Изюмов налил стакан воды и выпил его весь. Все зашевелелись и переглянулись. «Кто куда»! Такое нечасто услышишь.
– Сразу же после этого связь с агентом тоже прервалась. – Изюмов сжал кулаки и опустил их на стол. – Полтора часа назад подполковник Попов был задержан у станции Железнодорожная. Ехал на велосипеде. А сейчас вы сами все увидите. И услышите.

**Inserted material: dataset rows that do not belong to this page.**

(* ===== verification/Kernel.v ===== *)
(** * The system call dispatcher and the process system calls

    kernel/syscall.c ([syscall]) and kernel/sysproc.c. *)

From S2P Require Import Prelude KMonad Riscv Mem Kalloc Vm UserMem Uart Pipe Console Printf UserVm Bytes Sleeplock Bio BlockLayer Fs FsDir File Syscall Sysfile Proc Exec.

(** ** kernel/syscall.h *)

Definition SYS_fork := 1.
Definition SYS_exit := 2.
Definition SYS_wait := 3.
Definition SYS_pipe := 4.
Definition SYS_read := 5.
Definition SYS_kill := 6.
Definition SYS_exec := 7.
Definition SYS_fstat := 8.
Definition SYS_chdir := 9.
Definition SYS_dup := 10.
Definition SYS_getpid := 11.
Definition SYS_sbrk := 12.
Definition SYS_sleep := 13.
Definition SYS_uptime := 14.
Definition SYS_open := 15.
Definition SYS_write := 16.
Definition SYS_mknod := 17.
Definition SYS_unlink := 18.
Definition SYS_link := 19.
Definition SYS_mkdir := 20.
Definition SYS_close := 21.

(** What a system call did: returned a value, did not return ([exit]), or went to
    sleep on a channel (a pipe or a device with a count of bytes done; the clock, with
    the starting tick; [wait]). *)
Inductive sysret :=
| Ret (v : Z)
| Gone
| Sleeping (ch : chan) (i : Z).

(** The value of an [int] returned as uint64. *)
Definition ret_int (v : Z) : sysret := Ret (u64 v).
Definition of_outcome (o : outcome) : sysret :=
  match o with
  | Done r => ret_int r
  | Asleep ch i => Sleeping ch i
  end.

(** ** The console as the kernel sees it *)

Section tty.
Context {L : Type}.

Definition k_tty (k : kernel L) : tty := u_tty (k_usr k).
Definition set_ktty (t : tty) (k : kernel L) : kernel L := set_kusr (set_tty t (k_usr k)) k.

Definition kprintf (fmt : list Z) (ap : list arg) : M (kernel L) unit :=
  zoom (fun k => Pr true (k_tty k)) (fun x k => set_ktty (pr_tty x) k) (printf (Some fmt) ap).
End tty.

Section syscalls.
Context {L : Type} `{KernelImage} `{KernelText} `{BlockLayer L} `{DevSw umach}.

Definition sys_exit (me : Z) : M (kernel L) sysret :=
  n <- curop me (argint 0) ;;
  exit me n ;;
  ret Gone.

Definition sys_getpid (me : Z) : M (kernel L) sysret :=
  pid <- pget me p_pid ;;
  ret (ret_int pid).

Definition sys_fork (me : Z) : M (kernel L) sysret :=
  pid <- fork me ;;
  ret (ret_int pid).

Definition sys_wait (me : Z) : M (kernel L) sysret :=
  p <- curop me (argaddr 0) ;;
  r <- wait me p ;;
  match r with
  | Some v => ret (ret_int v)
  | None => ret (Sleeping (CH_proc me) 0)
  end.

Definition sys_sbrk (me : Z) : M (kernel L) sysret :=
  n <- curop me (argint 0) ;;
  addr <- pget me p_sz ;;
  r <- growproc me n ;;
  if r <? 0 then ret (ret_int (-1)) else ret (Ret addr).

(** The test of the loop of [sys_sleep]: [ticks - ticks0 < n], in unsigned arithmetic. *)
Definition sleep_more (ticks ticks0 n : Z) : bool := u32 (ticks - ticks0) <? u32 n.

(** One turn of the loop of [sys_sleep], with [tickslock] held. *)
Definition sys_sleep_turn (me n ticks0 : Z) : M (kernel L) sysret :=
  t <- gets k_ticks ;;
  if sleep_more t ticks0 n then
    k <- killed me ;;
    if k then
      release LK_ticks ;;
      ret (ret_int (-1))
    else
      sleep me CH_ticks LK_ticks ;;
      ret (Sleeping CH_ticks ticks0)
  else
    release LK_ticks ;;
    ret (Ret 0).
Definition sys_sleep (me : Z) : M (kernel L) sysret :=
  n <- curop me (argint 0) ;;
  acquire LK_ticks ;;
  ticks0 <- gets k_ticks ;;
  sys_sleep_turn me n ticks0.
Definition sys_sleep_resume (me n ticks0 : Z) : M (kernel L) sysret :=
  sleep_resume me LK_ticks ;;
  sys_sleep_turn me n ticks0.

Definition sys_kill (me : Z) : M (kernel L) sysret :=
  pid <- curop me (argint 0) ;;
  r <- kill pid ;;
  ret (ret_int r).

Definition sys_uptime (me : Z) : M (kernel L) sysret :=
  acquire LK_ticks ;;
  xticks <- gets k_ticks ;;
  release LK_ticks ;;
  ret (Ret xticks).

Definition int_call (me : Z) (m : M (sysst L umach) Z) : M (kernel L) sysret :=
  v <- curop me m ;;
  ret (ret_int v).
Definition io_call (me : Z) (m : M (sysst L umach) outcome) : M (kernel L) sysret :=
  o <- curop me m ;;
  (match o with
   | Done _ => ret tt
   | Asleep ch _ => pset me (set_chan (Some ch)) ;; pset me (set_state SLEEPING)
   end) ;;
  ret (of_outcome o).

(** The array [syscalls], mapping syscall numbers to the functions that handle them. *)
Definition syscalls (me num : Z) : option (M (kernel L) sysret) :=
  if num =? SYS_fork then Some (sys_fork me)
  else if num =? SYS_exit then Some (sys_exit me)
  else if num =? SYS_wait then Some (sys_wait me)
  else if num =? SYS_pipe then Some (int_call me sys_pipe)
  else if num =? SYS_read then Some (io_call me sys_read)
  else if num =? SYS_kill then Some (sys_kill me)
  else if num =? SYS_exec then Some (v <- sys_exec me ;; ret (ret_int v))
  else if num =? SYS_fstat then Some (int_call me sys_fstat)
  else if num =? SYS_chdir then Some (int_call me sys_chdir)
  else if num =? SYS_dup then Some (int_call me sys_dup)
  else if num =? SYS_getpid then Some (sys_getpid me)
  else if num =? SYS_sbrk then Some (sys_sbrk me)
  else if num =? SYS_sleep then Some (sys_sleep me)
  else if num =? SYS_uptime then Some (sys_uptime me)
  else if num =? SYS_open then Some (int_call me sys_open)
  else if num =? SYS_write then Some (io_call me sys_write)
  else if num =? SYS_mknod then Some (int_call me sys_mknod)
  else if num =? SYS_unlink then Some (int_call me sys_unlink)
  else if num =? SYS_link then Some (int_call me sys_link)
  else if num =? SYS_mkdir then Some (int_call me sys_mkdir)
  else if num =? SYS_close then Some (int_call me sys_close)
  else None.

(** Use num to lookup the system call function for num, call it, and store its
    return value in p->trapframe->a0. *)
Definition syscall (me : Z) : M (kernel L) sysret :=
  a7 <- tf_get me TF_a7 ;;
  match syscalls me (s32 a7) with
  | Some call =>
      r <- call ;;
      (match r with Ret v => tf_set me TF_a0 v | _ => ret tt end) ;;
      ret r
  | None =>
      pid <- pget me p_pid ;;
      name <- pget me p_name ;;
      kprintf (str "%d %s: unknown sys call %d" ++ [10]) [AInt pid; AStr (Some (cstr name)); AInt (s32 a7)] ;;
      tf_set me TF_a0 (u64 (-1)) ;;
      ret (Ret (u64 (-1)))
  end.
End syscalls.
(** The fields of a process that [p->lock] and [wait_lock] protect. *)
Record slot := Slot {
  sl_state : procstate; sl_chan : option chan; sl_killed : bool; sl_xstate : Z;
  sl_pid : Z; sl_parent : Z
}.
Definition slot_of (p : proc) : slot :=
  Slot (p_state p) (p_chan p) (p_killed p) (p_xstate p) (p_pid p) (p_parent p).
Definition sl_set_state st (x : slot) : slot :=
  Slot st (sl_chan x) (sl_killed x) (sl_xstate x) (sl_pid x) (sl_parent x).
Definition sl_set_parent q (x : slot) : slot :=
  Slot (sl_state x) (sl_chan x) (sl_killed x) (sl_xstate x) (sl_pid x) q.

Section table.
Context {L : Type}.
Implicit Types (s : kernel L) (p q me : Z).

Definition sl s p : slot := slot_of (procat s p).

Definition wf_table s : Prop := length (k_proc s) = Z.to_nat NPROC.
Definition valid p : Prop := 0 <= p < NPROC.

Lemma wf_upd p f s : wf_table s -> wf_table (upd_proc p f s).
Proof. unfold wf_table, upd_proc. cbn. by rewrite length_setZ. Qed.

Lemma procat_upd p f s q :
  wf_table s -> valid p -> valid q ->
  procat (upd_proc p f s) q = if decide (p = q) then f (procat s p) else procat s q.
Proof.
  intros Hw Hp Hq. unfold procat, upd_proc, wf_table, valid in *. cbn.
  apply nthZ_setZ; [|lia]. rewrite Hw. plia.
Qed.
(** ** The invariant *)

Record cpu_inv (k : kernel L) (cpu : list (option Z)) : Prop := {
  ci_running c p : cpu !! c = Some (Some p) -> valid p /\ sl_state (sl k p) = RUNNING;
  ci_unique c1 c2 p : cpu !! c1 = Some (Some p) -> cpu !! c2 = Some (Some p) -> c1 = c2;
  ci_cpu p : valid p -> sl_state (sl k p) = RUNNING -> exists c, cpu !! c = Some (Some p)
}.

Record pid_inv (k : kernel L) : Prop := {
  pi_unused p : valid p -> sl_state (sl k p) = UNUSED -> sl_pid (sl k p) = 0;
  pi_range p : valid p -> sl_state (sl k p) <> UNUSED -> 0 < sl_pid (sl k p) < k_nextpid k;
  pi_inj p q : valid p -> valid q -> sl_state (sl k p) <> UNUSED -> sl_state (sl k q) <> UNUSED ->
    sl_pid (sl k p) = sl_pid (sl k q) -> p = q;
  pi_next : 0 < k_nextpid k < 2 ^ 31
}.

(** No process sleeps in [wait] while one of its children is a zombie. *)
Definition wait_inv (k : kernel L) : Prop := forall p q,
  valid p -> valid q ->
  sl_state (sl k p) = SLEEPING -> sl_chan (sl k p) = Some (CH_proc p) ->
  sl_parent (sl k q) = p -> sl_state (sl k q) <> ZOMBIE.

Record minv (k : kernel L) (cpu : list (option Z)) : Prop := {
  mi_wf : wf_table k;
  mi_cpu : cpu_inv k cpu;
  mi_pid : pid_inv k;
  mi_wait : wait_inv k
}.

(** Slots of other processes change at most from SLEEPING to RUNNABLE. *)
Definition same_or_woken (x x' : slot) : Prop :=
  x' = x \/ sl_state x = SLEEPING /\ x' = sl_set_state RUNNABLE x.
(** The process that [userinit] makes: it is about to run [initcode], at address 0 of an
    address space of one page, with the trampoline and its trapframe. *)
Record first_process (pid kstack : Z) (k' : kernel lstate) : Prop := {
  fp_init : k_initproc k' = 0;
  fp_state : p_state (procat k' 0) = RUNNABLE /\ p_pid (procat k' 0) = pid /\ p_sz (procat k' 0) = PGSIZE;
  fp_context : p_context (procat k' 0) = (forkret_addr, u64 (kstack + PGSIZE));
  (** its registers *)
  fp_epc : load64 (ram (kmach k')) (p_trapframe (procat k' 0) + TF_epc) = 0;
  fp_sp : load64 (ram (kmach k')) (p_trapframe (procat k' 0) + TF_sp) = PGSIZE;
  (** its memory *)
  fp_space : exists p,
    (forall r va, r ∈ proc_regions (p_trapframe (procat k' 0)) ++ [Region 0 1 p wrxu] -> 0 <= va < MAXVA -> covers va r ->
       kpte (kmach k') (p_pagetable (procat k' 0)) va = mkpte (rg_pa r + (pg va - rg_va r)) (rg_perm r)) /\
    (forall va, 0 <= va < MAXVA -> (forall r, r ∈ proc_regions (p_trapframe (procat k' 0)) ++ [Region 0 1 p wrxu] -> ~ covers va r) ->
       kpte (kmach k') (p_pagetable (procat k' 0)) va = 0) /\
    (forall i, 0 <= i < PGSIZE -> rd (ram (kmach k')) (p + i) = nthZ 0 initcode i);
  (** its directory is the root *)
  fp_cwd : exists i, inodeat (bt_fs k') (p_cwd (procat k' 0)) = i /\ i_dev i = ROOTDEV /\ i_inum i = ROOTINO /\ i_ref i = 1
}.

(** [namei] of the root directory. *)
Lemma namei_root f c : LK_itable ∉ held c -> (0 < length (fs_inode f))%nat -> Forall (fun i => i_ref i = 0) (fs_inode f) ->
  wp (namei NULL [SLASH]) c f (fun ip c' f' => ip = 0 /\ held c' = held c /\ wakes c' = wakes c /\ f' = upd_inode 0 (set_key ROOTDEV ROOTINO 1) f).
Proof.
  intros Hc Hl Href. unfold namei, namex. change (chr [SLASH] 0 =? SLASH) with true. cbn iota. apply wp_bind, wp_bind. unfold iget. apply wp_bind, wp_acquire; [done|]. apply wp_bind, wp_gets.
  assert (Hscan : forall l i e, Forall (fun i => i_ref i = 0) l -> 0 <= i -> e = NULL \/ 0 <= e -> iget_scan l i ROOTDEV ROOTINO e = inr (if (e =? NULL) && negb (bool_decide (l = [])) then i else e)).
  { induction l as [|x l IH]; intros i e Hall Hi He; cbn [iget_scan]; [by rewrite andb_false_r|]. apply Forall_cons in Hall as [Hx Hall]. rewrite Hx. cbn [Z.ltb Z.compare andb Z.eqb]. rewrite IH; [|done|lia|].
    - rewrite (bool_decide_false (x :: l = [])) by done. cbn [negb]. rewrite !andb_true_r. destruct (Z.eqb_spec e NULL) as [->|Hne]; [|by rewrite (proj2 (Z.eqb_neq _ _))]. rewrite (proj2 (Z.eqb_neq i NULL)) by (unfold NULL; lia). done.
    - destruct (e =? NULL); cbn [andb]; [by right|done]. }
  rewrite Hscan by (done || auto). rewrite (bool_decide_false (fs_inode f = [])) by (intros E; rewrite E in Hl; cbn in Hl; lia). cbn [Z.eqb andb negb NULL]. change (0 =? NULL) with false. cbn iota.
  apply wp_bind, wp_modify, wp_bind. apply (wp_release _ _ c); [done|done|]. apply wp_ret. cbn [length namex_loop]. change (skipelem [SLASH] (zeros DIRSIZ)) with (@None (list Z * list Z)). cbn iota. apply wp_ret, wp_ret. done.
Qed.
(* ===== verification/Initcode.v ===== *)
(** * user/initcode.S

    The first user program, in the source's instructions, and the bytes that
    kernel/proc.c holds of it.  A processor that decodes those bytes from the memory that
    [userinit] sets up calls exec with the path and the arguments of the source, and calls
    exit for ever if exec fails. *)

From S2P Require Import Prelude KMonad Riscv Mem Hart Syscall Proc Exec Kernel.

(** The instructions of the user program, with their numeric registers. *)
Inductive uinstr :=
| UAUIPC (rd imm : Z)
| UADDI (rd rs imm : Z)
| UECALL
| UJAL (rd off : Z).
#[export] Instance uinstr_eq_dec : EqDecision uinstr.
Proof. solve_decision. Defined.

Definition x_ra := 1.
Definition x_a0 := 10.
Definition x_a1 := 11.
Definition x_a7 := 17.

(** ** The program *)

(** [la r, target] at address [pc], and [li r, v]. *)
Definition u_la (r target pc : Z) : list uinstr := [UAUIPC r 0; UADDI r r (target - pc)].
Definition u_li (r v : Z) : list uinstr := [UADDI r 0 v].

(** [start] and [exit], for the addresses of [init] and [argv]. *)
Definition start_text (init argv : Z) : list uinstr :=
  u_la x_a0 init 0 ++
  u_la x_a1 argv 8 ++
  u_li x_a7 SYS_exec ++ [UECALL] ++
  (* for(;;) exit(); *)
  u_li x_a7 SYS_exit ++ [UECALL] ++
  [UJAL x_ra (-8)].

Definition long (v : Z) : list Z := [v mod 256; v / 2 ^ 8 mod 256; v / 2 ^ 16 mod 256; v / 2 ^ 24 mod 256].

(** .string writes a null character of its own. *)
Definition init_string : list Z := str "/init" ++ [0; 0].

(** [align n] is the number of bytes that .p2align puts before [argv]. *)
Definition start_data (align : Z) (init : Z) : list Z := init_string ++ replicate (Z.to_nat align) 0 ++ long init ++ long 0.

(** ** Instruction formats *)

Definition encode (i : uinstr) : Z :=
  match i with
  | UAUIPC rd imm => imm mod 2 ^ 20 * 2 ^ 12 + rd * 2 ^ 7 + 0x17
  | UADDI rd rs imm => imm mod 2 ^ 12 * 2 ^ 20 + rs * 2 ^ 15 + rd * 2 ^ 7 + 0x13
  | UECALL => 0x73
  | UJAL rd off =>
      let b n k := off / 2 ^ n mod 2 ^ k in
      b 20 1 * 2 ^ 31 + b 1 10 * 2 ^ 21 + b 11 1 * 2 ^ 20 + b 12 8 * 2 ^ 12 + rd * 2 ^ 7 + 0x6f
  end.

Definition sext (n v : Z) : Z := if v <? 2 ^ (n - 1) then v else v - 2 ^ n.

Definition decode (w : Z) : option uinstr :=
  let f n k := w / 2 ^ n mod 2 ^ k in
  let rd := f 7 5 in
  if f 0 7 =? 0x17 then Some (UAUIPC rd (sext 20 (f 12 20)))
  else if (f 0 7 =? 0x13) && (f 12 3 =? 0) then Some (UADDI rd (f 15 5) (sext 12 (f 20 12)))
  else if w =? 0x73 then Some UECALL
  else if f 0 7 =? 0x6f then Some (UJAL rd (sext 21 (f 31 1 * 2 ^ 20 + f 12 8 * 2 ^ 12 + f 20 1 * 2 ^ 11 + f 21 10 * 2)))
  else None.

(** ** Execution in user space *)

Record ucpu := Ucpu { u_pc : Z; u_x : Z -> Z }.

Definition ureg (s : ucpu) (r : Z) : Z := if r =? 0 then 0 else u_x s r.
Definition set_ureg (r v : Z) (x : Z -> Z) : Z -> Z := fun r' => if r' =? r then v else x r'.

(** [fetch] is the memory of the process, byte by byte. *)
Definition bytes_at (fetch : Z -> Z) (a n : Z) : Z :=
  fold_right (fun i acc => fetch (a + i) + 256 * acc) 0 (upto n).

(** The next instruction; [None] at an ecall or an illegal instruction. *)
Definition ustep (fetch : Z -> Z) (s : ucpu) : option ucpu :=
  match decode (bytes_at fetch (u_pc s) 4) with
  | Some (UAUIPC rd imm) => Some (Ucpu (u_pc s + 4) (set_ureg rd (u64 (u_pc s + imm * 2 ^ 12)) (u_x s)))
  | Some (UADDI rd rs imm) => Some (Ucpu (u_pc s + 4) (set_ureg rd (u64 (ureg s rs + imm)) (u_x s)))
  | Some (UJAL rd off) => Some (Ucpu (u64 (u_pc s + off)) (set_ureg rd (u_pc s + 4) (u_x s)))
  | _ => None
  end.

Fixpoint urun (fuel : nat) (fetch : Z -> Z) (s : ucpu) : ucpu :=
  match fuel with
  | O => s
  | S f => match ustep fetch s with Some s' => urun f fetch s' | None => s end
  end.

Definition at_ecall (fetch : Z -> Z) (s : ucpu) : Prop := decode (bytes_at fetch (u_pc s) 4) = Some UECALL.

(** ** The image *)

(** The bytes of proc.c are the source's instructions, then its data, without the
    alignment of [argv] that the source asks for. *)
Lemma initcode_assembled :
  initcode = (start_text 0x24 0x2b ≫= fun i => long (encode i)) ++ start_data 0 0x24 ++ [0] /\
  Forall (fun i => decode (encode i) = Some i) (start_text 0x24 0x2b) /\
  initcode <> (start_text 0x24 0x2c ≫= fun i => long (encode i)) ++ start_data 1 0x24.
Proof. split; [by vm_compute|]. split; [by repeat constructor|by vm_compute]. Qed.

Section run.
Variable fetch : Z -> Z.
Hypothesis page : forall i, 0 <= i < PGSIZE -> fetch i = nthZ 0 initcode i.

Lemma bytes_page a n : 0 <= a -> 0 <= n -> a + n <= PGSIZE -> bytes_at fetch a n = bytes_at (nthZ 0 initcode) a n.
Proof using page.
  intros Ha Hn Hl. unfold bytes_at. assert (Hr : Forall (fun i => 0 <= i < n) (upto n)) by (apply Forall_forall; intros i Hi; by apply elem_of_upto in Hi).
  induction (upto n) as [|i l IH]; [done|]. apply Forall_cons in Hr as [Hi Hr]. cbn [fold_right]. by rewrite page, IH by (done || lia).
Qed.

Lemma ustep_page s : 0 <= u_pc s -> u_pc s + 4 <= PGSIZE -> ustep fetch s = ustep (nthZ 0 initcode) s.
Proof using page. intros H1 H2. unfold ustep. by rewrite bytes_page. Qed.

Lemma urun_S f s s' : 0 <= u_pc s -> u_pc s + 4 <= PGSIZE -> ustep (nthZ 0 initcode) s = Some s' -> urun (S f) fetch s = urun f fetch s'.
Proof using page. intros H1 H2 E. cbn [urun]. by rewrite ustep_page, E. Qed.

Lemma urun_stop f s : 0 <= u_pc s -> u_pc s + 4 <= PGSIZE -> ustep (nthZ 0 initcode) s = None -> urun f fetch s = s.
Proof using page. intros H1 H2 E. destruct f; cbn [urun]; [done|]. by rewrite ustep_page, E. Qed.

(** The registers at the call of exec hold its number, the path and the arguments. *)
Lemma initcode_calls_exec x : let s := urun 8 fetch (Ucpu 0 x) in
  at_ecall fetch s /\ ureg s x_a7 = SYS_exec /\
  (forall i, 0 <= i < 6 -> fetch (ureg s x_a0 + i) = nthZ 0 (str "/init" ++ [0]) i) /\
  bytes_at fetch (ureg s x_a1) 8 = ureg s x_a0 /\ bytes_at fetch (ureg s x_a1 + 8) 8 = 0.
Proof using page.
  intros s. assert (E : u_pc s = 0x14 /\ ureg s x_a7 = SYS_exec /\ ureg s x_a0 = 0x24 /\ ureg s x_a1 = 0x2b).
  { unfold s. do 5 (erewrite urun_S; [|done|done|reflexivity]). rewrite urun_stop by done. done. }
  destruct E as (E1 & E2 & E3 & E4). unfold at_ecall. rewrite E1, E3, E4, !bytes_page by done. split_and!; [done|done| |done|done].
  intros i Hi. rewrite page by (unfold PGSIZE; lia). assert (Hc : i = 0 \/ i = 1 \/ i = 2 \/ i = 3 \/ i = 4 \/ i = 5) by lia. destruct Hc as [->|[->|[->|[->|[->| ->]]]]]; done.
Qed.

(** After a call that returns, of exec or of exit, the program calls exit. *)
Lemma initcode_exits x pc : pc = 0x18 \/ pc = 0x20 -> let s := urun 4 fetch (Ucpu pc x) in
  at_ecall fetch s /\ ureg s x_a7 = SYS_exit /\ u_pc s + 4 = 0x20.
Proof using page.
  intros Hpc s. assert (E : u_pc s = 0x1c /\ ureg s x_a7 = SYS_exit).
  { unfold s. destruct Hpc as [-> | ->].
    - erewrite urun_S; [|done|done|reflexivity]. by rewrite urun_stop by done.
    - do 2 (erewrite urun_S; [|done|done|reflexivity]). by rewrite urun_stop by done. }
  destruct E as (E1 & E2). unfold at_ecall. rewrite E1, !bytes_page by done. done.
Qed.
End run.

Изюмов сделал знак рукой, и адъютант встал и раздвинул шторки на правой стене.
За бронированным стеклом, посреди квадратной серой комнаты на привинченном к полу стуле сидел мой друг Саша Попов. Руки его были в наручниках, а лодыжки пристегнуты блестящими цепями к металлическим ножкам стула. Лицо Саши странно изменилось. Именно странно, потому что эти перемены скорее всего не были напрямую связаны с тем, что его прикрутили к стулу цепями. Да, Саша был другим. Каким-то тихим, что ли. Как на первом курсе, когда мы с ним в стройотряде сидели ночью у костра и мечтали, как заработаем денег и вернемся к нашим любимым девушкам.